Permettre à l'Iran de développer des armes nucléaires semble peu probable, alors que des centaines de missiles et de drones n'ont eu aucun effet sur les Israéliens. L'Iran pourrait encore causer des dégâts s'il le voulait. Il pourrait même provoquer une crise avec les États du Golfe et lancer ensuite ses missiles et ses drones contre les nations arabes du Golfe. Mais s'il le faisait, il ne ferait que provoquer davantage de représailles de la part des États du Golfe et de leurs alliés.  En outre, ses frappes de missiles ou de drones ne donneraient pas grand-chose. La Russie et l'Ukraine s'échangent quotidiennement des missiles et des drones, sans véritable impact sur le cours de leur guerre. L'Occident, Israël et les États du Golfe peuvent supporter l'hémorragie matérielle (mais peut-être pas psychologique) de telles attaques, mais combien l'Iran peut-il supporter ? 

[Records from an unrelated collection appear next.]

(** What [append_column] leaves under the key [k]. *)
Lemma append_column_get (li : Z) (row : dict pyobj) (data : dict (list pyobj))
    (k : string) :
  dict_get (append_column li row data) k
  = match dict_get data k with
    | Some l => Some (l ++ [default PNone (dict_get row k)])%list
    | None =>
        match dict_get row k with
        | Some v => Some (repeat PNone (Z.to_nat li) ++ [v])%list
        | None => None
        end
    end.
Proof.
  unfold append_column.
  assert (Hfold : ∀ (acc : dict (list pyobj)),
    dict_get
      (fold_left
         (fun acc (kv : string * pyobj) =>
            if dict_mem data (fst kv) then acc
            else (acc ++ [(fst kv, repeat PNone (Z.to_nat li) ++ [snd kv])])%list)
         row acc) k
    = match dict_get acc k with
      | Some l => Some l
      | None =>
          if dict_mem data k then None
          else match dict_get row k with
               | Some v => Some (repeat PNone (Z.to_nat li) ++ [v])%list
               | None => None
               end
      end).
  { induction row as [|[k0 v0] row IH]; intros acc; cbn [fold_left fst snd].
    - cbn. destruct (dict_get acc k); [done|]. by destruct (dict_mem data k).
    - rewrite IH. cbn [dict_get].
      destruct (String.eqb_spec k0 k) as [->|Hne].
      + destruct (dict_mem data k) eqn:Hmem; [done|].
        rewrite dict_get_app. cbn. rewrite String.eqb_refl.
        by destruct (dict_get acc k).
      + destruct (dict_mem data k0); [done|].
        rewrite dict_get_app. cbn.
        rewrite (proj2 (String.eqb_neq k0 k) Hne).
        by destruct (dict_get acc k). }
  rewrite Hfold.
  rewrite (dict_get_map
             (fun k' (v : list pyobj) =>
                (v ++ [default PNone (dict_get row k')])%list)).
  unfold dict_mem. by destruct (dict_get data k).
Qed.

(** [data] is the table of the rows [rows]. *)
Lemma table_step (rows : list (dict pyobj)) (data : dict (list pyobj))
    (vals : dict pyobj) :
  (∀ k, dict_get data k = if existsb (fun v : dict pyobj => dict_mem v k) rows
                          then Some (column_of rows k) else None) →
  ∀ k, dict_get (append_column (len rows) vals data) k
       = if existsb (fun v : dict pyobj => dict_mem v k) (rows ++ [vals])%list
         then Some (column_of (rows ++ [vals])%list k) else None.
Proof.
  intros Hdata k. rewrite append_column_get, Hdata, existsb_app.
  unfold column_of. rewrite map_app. cbn [map existsb].
  destruct (existsb _ rows) eqn:Hex; [done|]. cbn [orb].
  rewrite orb_false_r. unfold dict_mem.
  destruct (dict_get vals k) as [v|] eqn:Hv; [|done]. cbn [default].
  do 2 f_equal. unfold len. rewrite Nat2Z.id.
  clear Hdata. induction rows as [|r rows IH]; [done|].
  cbn [existsb] in Hex. apply orb_false_elim in Hex as [Hr Hex].
  cbn [length repeat map]. unfold dict_mem in Hr.
  destruct (dict_get r k); [done|]. cbn [default]. f_equal. by apply IH.
Qed.

Lemma range_cons (a b : Z) : a < b → range a b = a :: range (a + 1) b.
Proof.
  intros Hab. unfold range.
  replace (Z.to_nat (b - a)) with (S (Z.to_nat (b - (a + 1)))) by lia.
  cbn [seq map]. f_equal; [lia|].
  rewrite <- seq_shift, map_map. apply map_ext. intros k. lia.
Qed.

Il n'y a plus de front militaire à Gaza. Le Hezbollah a du mal à entraîner les Israéliens dans une confrontation sur le terrain pour répéter les scénarios de guerre qui ont précédé le retrait israélien en 2000 ou ceux de la guerre de 2006. Le régime syrien est conscient de ses limites et ne souhaite pas s'impliquer dans un nouveau conflit. La probabilité qu'un Israélien soit touché par des drones yéménites ou irakiens lancés une ou deux fois par semaine est comparable à la probabilité qu'un bâtiment soit frappé par la foudre lors d'un orage. 

L'Iran n'a pas encore pris de décision. Les responsables des gardiens de la révolution savent exactement ce qui s'est passé lorsqu'ils ont tiré leurs missiles sur Israël et lorsque ce dernier a frappé des cibles militaires iraniennes. Ils n'ont plus que deux options. Continuer à obéir au guide suprême Ali Khamenei et subir les représailles israéliennes (et peut-être occidentales), ou neutraliser effectivement l'institution dirigée par Khamenei et agir pour sauver l'Iran dans son propre intérêt.  S'ils choisissent cette dernière voie, ils peuvent se tourner vers l'échelle saoudienne qui leur a été tendue pour descendre du sommet de l'arbre dont ils ne savent pas comment descendre. 

Haitham El Zobaidi est rédacteur en chef de la maison d'édition Al Arab.